As the years pass, more and more homeless ghosts movie into the mansion.  The ghost of fading Bollywood starlet Manoranjana Kumari (Mahi Gill) is followed by Bengali apothecary Bhootnath Bhaduri, murdered nobleman-turned-chef Akbar Kwaja Khan (Rajpal Yadav), Brigadier Hoshiar Singh, deceased (Yashpal Sharma), burned out rock star Robin Hooda (Vijay Varma), star-crossed lover Tina (Meera Chopra), and Atmaram (Asrani), a poor taxi driver run over by a rich man whom the movie pointedly does not name.  They are an odd bunch, drawn not only from different times and places, but from different film genres.

And for a while, the ghosts just sort of . . . hang out.  Bhootnath and Akbar and Singh all compete for Manoranjana's affections.  Tina has a crush on Robin.  Atmaram drives them places.  There's really nothing overtly supernatural going on, apart from a brief bit of haunting to drive away an intrusive film company.  And then, disaster strikes.  The court case about the Royal mansion's ownership is resolved, and the building is sold to greedy (and generally terrible) developer Bhuteria (Rajesh Khattar), who plans to knock the place down and build a shopping mall.  The desperate ghosts turn to SpookBook (really!) to look for help, and wind up with Babu Hatkaka (Jackie Shroff), the one armed ghost of a gang lord and representative of yet another genre.

While he's a freelance ghost hired by some desperate spooks to chase away some pesky humans, Babu isn't very much like Beetlejuice at all; he's a gangster in death as he was in life, and plan for dealing with Bhuteria is just to shoot the guy.  The others talk him out of it, and together they come up with a more . . . creative solution.

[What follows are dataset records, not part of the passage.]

(** Ten minutes after a successful fetch both providers are silent: the cached rate
    is served, marked stale. *)
Lemma served_rate_recent_witness :
  served_ok 601200 605000 (Served (RateEntry (to_double (1 # 10)) (to_double (9 # 10)) 1200 1200 coingecko) true).
Proof.
  apply (served_rate_recent 50 _DEFAULT_ALLOWED_FIAT 1200 demo_service 601200 605000 silent_env "EUR").
  - apply (reach_call _ _ 0); [apply reach_start|lia|]. intros x u [= <- <-]. split; vm_compute; congruence.
  - lia.
  - intros x u [=].
  - vm_compute. reflexivity.
Defined.

(** 12.5 units at 0.11 are 1.38 in a currency with cents (1.375 rounds up). *)
Lemma conversion_rounds_once_witness :
  _decimalMultiply (DL := exact_decimal) (to_double (125000000 # 10000000)) (to_double (1100000 # 10000000)) "USD"
  = to_double (round_half_up 2 ((125000000 # 10000000) * (1100000 # 10000000))).
Proof.
  apply (conversion_rounds_once (DL := exact_decimal) 125000000 (to_double (1100000 # 10000000)) (1100000 # 10000000) "USD").
  - lia.
  - apply (dec_of_number_stroops (DecimalLib := exact_decimal) 1100000). lia.
  - exists 1375, (-3). split; [lia|]. reflexivity.
Defined.

Example conversion_rounds_once_value :
  _decimalMultiply (DL := exact_decimal) (to_double (125000000 # 10000000)) (to_double (1100000 # 10000000)) "USD" = to_double (138 # 100).
Proof. vm_compute. reflexivity. Qed.
End Currency.
(** Half open is documented to allow one probe; it admits every caller, for as
    long as no probe has ended. *)
Theorem half_open_admits_everyone timeout now now' b :
  (isAvailable timeout now b).2 = true -> (isAvailable timeout now' (isAvailable timeout now b).1).2 = true.
Proof. unfold isAvailable. destruct b as [[] f h o]; cbn; try done. by destruct (timeout <=? now - default 0 o). Qed.
End HorizonFailover.
(* ===== verification/RetryWorker.v ===== *)
(** Retrying verifications: backend/src/services/retryContract.js (which failures
    are permanent) and backend/src/services/retryService.js (the database-backed
    retry worker) over backend/src/models/pendingVerificationModel.js.

    What verifying and recording a transaction answers is an argument of the
    worker (LedgerPayments models the verification; a theorem puts the two
    together).  Heartbeats, logs and the timer are left out. *)

From Stdlib Require Import Ascii ZArith Lia.
From stdpp Require Import base list strings sets.
From S2P Require Import Prelude JsNumber JsString DecimalLib ModelPlugins PaymentLimits StellarRetry LedgerPayments.
Local Open Scope string_scope.
Local Open Scope Z_scope.
Local Open Scope list_scope.

(** ** Which failures are permanent *)
Module RetryContract.

(** The fields of an error the contract reads. *)
Record job_error := JobError { je_code : option string; je_message : option string }.

Definition PERMANENT_ERROR_CODES : list string :=
  ["TX_FAILED"; "MISSING_MEMO"; "INVALID_DESTINATION"; "UNSUPPORTED_ASSET"; "DUPLICATE_TX"; "INVALID_TRANSACTION_HASH";
   "TRANSACTION_NOT_FOUND"].

Definition TRANSIENT_ERROR_CODES : list string :=
  ["STELLAR_NETWORK_ERROR"; "ECONNREFUSED"; "ETIMEDOUT"; "ENOTFOUND"; "NETWORK_ERROR"; "SOCKET_TIMEOUT"; "REQUEST_TIMEOUT";
   "HORIZON_UNAVAILABLE"].

Definition TRANSIENT_MESSAGE_PATTERNS : list string := ["network"; "timeout"; "connection"; "unavailable"; "temporary"].

Inductive error_class := permanent | transient | unknown.

#[export] Instance error_class_eq_dec : EqDecision error_class.
Proof. solve_decision. Defined.

Definition classifyError (error : option job_error) : error_class :=
  match error with
  | None => unknown
  | Some e =>
    let code := default "" e.(je_code) in
    let message := default "" e.(je_message) in
    if bool_decide (code ∈ PERMANENT_ERROR_CODES) then permanent else
    if bool_decide (code ∈ TRANSIENT_ERROR_CODES) then transient else
    if existsb (fun p => StellarRetry.occurs (chars p) (map lower (chars message))) TRANSIENT_MESSAGE_PATTERNS then transient
    else unknown
  end.

Definition isPermanent (error : job_error) : bool := bool_decide (classifyError (Some error) = permanent).
End RetryContract.

(** ** The database-backed worker *)
Module RetryWorker.
Import RetryContract.

(** [queued] is what the queue-backed service stores, outside the schema's list. *)
Inductive pv_status := pending | processing | resolved | dead_letter | queued.

#[export] Instance pv_status_eq_dec : EqDecision pv_status.
Proof. solve_decision. Defined.

Record pv_doc := PvDoc {
  pv_id : nat; pv_school : option string; pv_tx : string; pv_student : option string;
  pv_attempts : Z; pv_lastAttemptAt : option Z; pv_nextRetryAt : Z; pv_st : pv_status;
  pv_lastError : option string; pv_resolvedAt : option Z
}.

#[export] Instance pv_doc_eq_dec : EqDecision pv_doc.
Proof. solve_decision. Defined.

Section Worker.
Variable MAX_ATTEMPTS : Z.

(** [Math.min(Math.pow(2, attempts) * 60000, 60 * 60000)] after [now]; powers of
    two are exact in doubles until they overflow, where the minimum is the cap. *)
Definition nextRetryDelay (now attempts : Z) : Z := now + Z.min (2 ^ attempts * 60000) 3600000.

(** [$set] of the fields an update names. *)
Definition set_st (s : pv_status) (err : option string) (d : pv_doc) : pv_doc :=
  PvDoc d.(pv_id) d.(pv_school) d.(pv_tx) d.(pv_student) d.(pv_attempts) d.(pv_lastAttemptAt) d.(pv_nextRetryAt) s err d.(pv_resolvedAt).

Definition begin_attempt (now : Z) (d : pv_doc) : pv_doc :=
  PvDoc d.(pv_id) d.(pv_school) d.(pv_tx) d.(pv_student) (d.(pv_attempts) + 1) (Some now) d.(pv_nextRetryAt) processing
    d.(pv_lastError) d.(pv_resolvedAt).

Definition mark_resolved (now : Z) (d : pv_doc) : pv_doc :=
  PvDoc d.(pv_id) d.(pv_school) d.(pv_tx) d.(pv_student) d.(pv_attempts) d.(pv_lastAttemptAt) d.(pv_nextRetryAt) resolved None (Some now).

Definition reschedule (next : Z) (err : option string) (d : pv_doc) : pv_doc :=
  PvDoc d.(pv_id) d.(pv_school) d.(pv_tx) d.(pv_student) d.(pv_attempts) d.(pv_lastAttemptAt) next pending err d.(pv_resolvedAt).
Lemma int_below z j : 0 <= j -> Z.abs z < 2 ^ j -> below j (of_Z z).
Proof.
  intros Hj Hz. exists (inject_Z z). split; [done|]. change 2%Q with (inject_Z 2). rewrite <- Zpower_Qpower by lia.
  unfold Qlt, Qabs, inject_Z; cbn. lia.
Qed.

Lemma floor_half z : Qfloor (inject_Z z + (1 # 2)) = z.
Proof. apply Qfloor_unique; [lra|]. rewrite inject_Z_plus. change (inject_Z 1) with 1%Q. lra. Qed.

(** Clamping and rounding: the result is an integer between zero and the cap. *)
Lemma clamp_round x m : 0 <= m -> (exists r, x = Fin r) ->
  exists z, num_max (of_Z 0) (num_round (num_min x (of_Z m))) = of_Z z /\ 0 <= z <= m.
Proof.
  intros Hm (r & ->). assert (exists z, num_round (num_min (Fin r) (of_Z m)) = of_Z z /\ z <= m) as (z & -> & Hz).
  { unfold num_min, of_Z, num_le. destruct (Qle_bool r (inject_Z m)) eqn:E.
    - apply Qle_bool_iff in E. exists (Qfloor (r + (1 # 2))). split; [done|].
      assert (Qfloor (r + (1 # 2)) <= Qfloor (inject_Z m + (1 # 2))) as H by (apply Qfloor_resp_le; lra).
      by rewrite floor_half in H.
    - exists m. split; [|lia]. cbn [num_round]. unfold of_Z. by rewrite floor_half. }
  rewrite num_max_int. exists (Z.max 0 z). split; [done|lia].
Qed.

(** A retry delay with jitter is a whole number of milliseconds between zero and
    the configured maximum, for every attempt and every random draw. *)
Theorem backoff_delay_bounded initial mult maxd ratio random withJitter attempt :
  0 <= initial -> 1 <= mult -> 0 <= maxd < 2 ^ 40 -> 1 <= attempt -> below 1 ratio -> below 1 random ->
  exists z, calculateBackoffDelay initial mult maxd ratio random withJitter attempt = of_Z z /\ 0 <= z <= maxd.
Proof.
  intros Hi Hmu Hm Ha Hra Hrd. unfold calculateBackoffDelay. cbv zeta.
  assert (0 <= backoff_base initial mult maxd attempt <= maxd) as Hb.
  { unfold backoff_base. assert (0 <= mult ^ (attempt - 1)) by (apply Z.pow_nonneg; lia). nia. }
  revert Hb. generalize (backoff_base initial mult maxd attempt). intros b Hb. destruct (negb withJitter || _).
  - exists b. split; [|done]. cbn [num_round of_Z]. unfold of_Z. by rewrite floor_half.
  - apply clamp_round; [lia|]. assert (below 40 (of_Z b)) as Hbb by (apply int_below; lia).
    assert (below 42 (num_mul (of_Z b) ratio)) as Hs by (apply (mul_below _ _ 40 1); (lia || done)).
    assert (below 49 (num_add (num_sub (of_Z b) (num_mul (of_Z b) ratio)) (num_mul random (num_mul (of_Z 2) (num_mul (of_Z b) ratio))))) as (r & -> & _); [|eauto].
    apply (add_below _ _ 47); [lia| |].
    + apply (below_mono _ 44); [lia|]. unfold num_sub. apply (add_below _ _ 42); [lia| |by apply neg_below]. apply (below_mono _ 40); [lia|done].
    + apply (below_mono _ 47); [lia|]. apply (mul_below _ _ 1 45); [lia|lia|lia|done|]. apply (mul_below _ _ 2 42); [lia|lia|lia| |done]. apply int_below; lia.
Qed.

This is possibly the least overtly supernatural movie about ghosts I have ever seen - it's about as Gothic as a baby duck on a sunny day.  The ghosts eat, they sleep, they buy things at the store, they go to the beach.  It's almost as if the whole ghost thing is an excuse to turn a strange assortment of characters into a little community, then threaten that community with encroaching gentrification.  Still not much of a gang, though.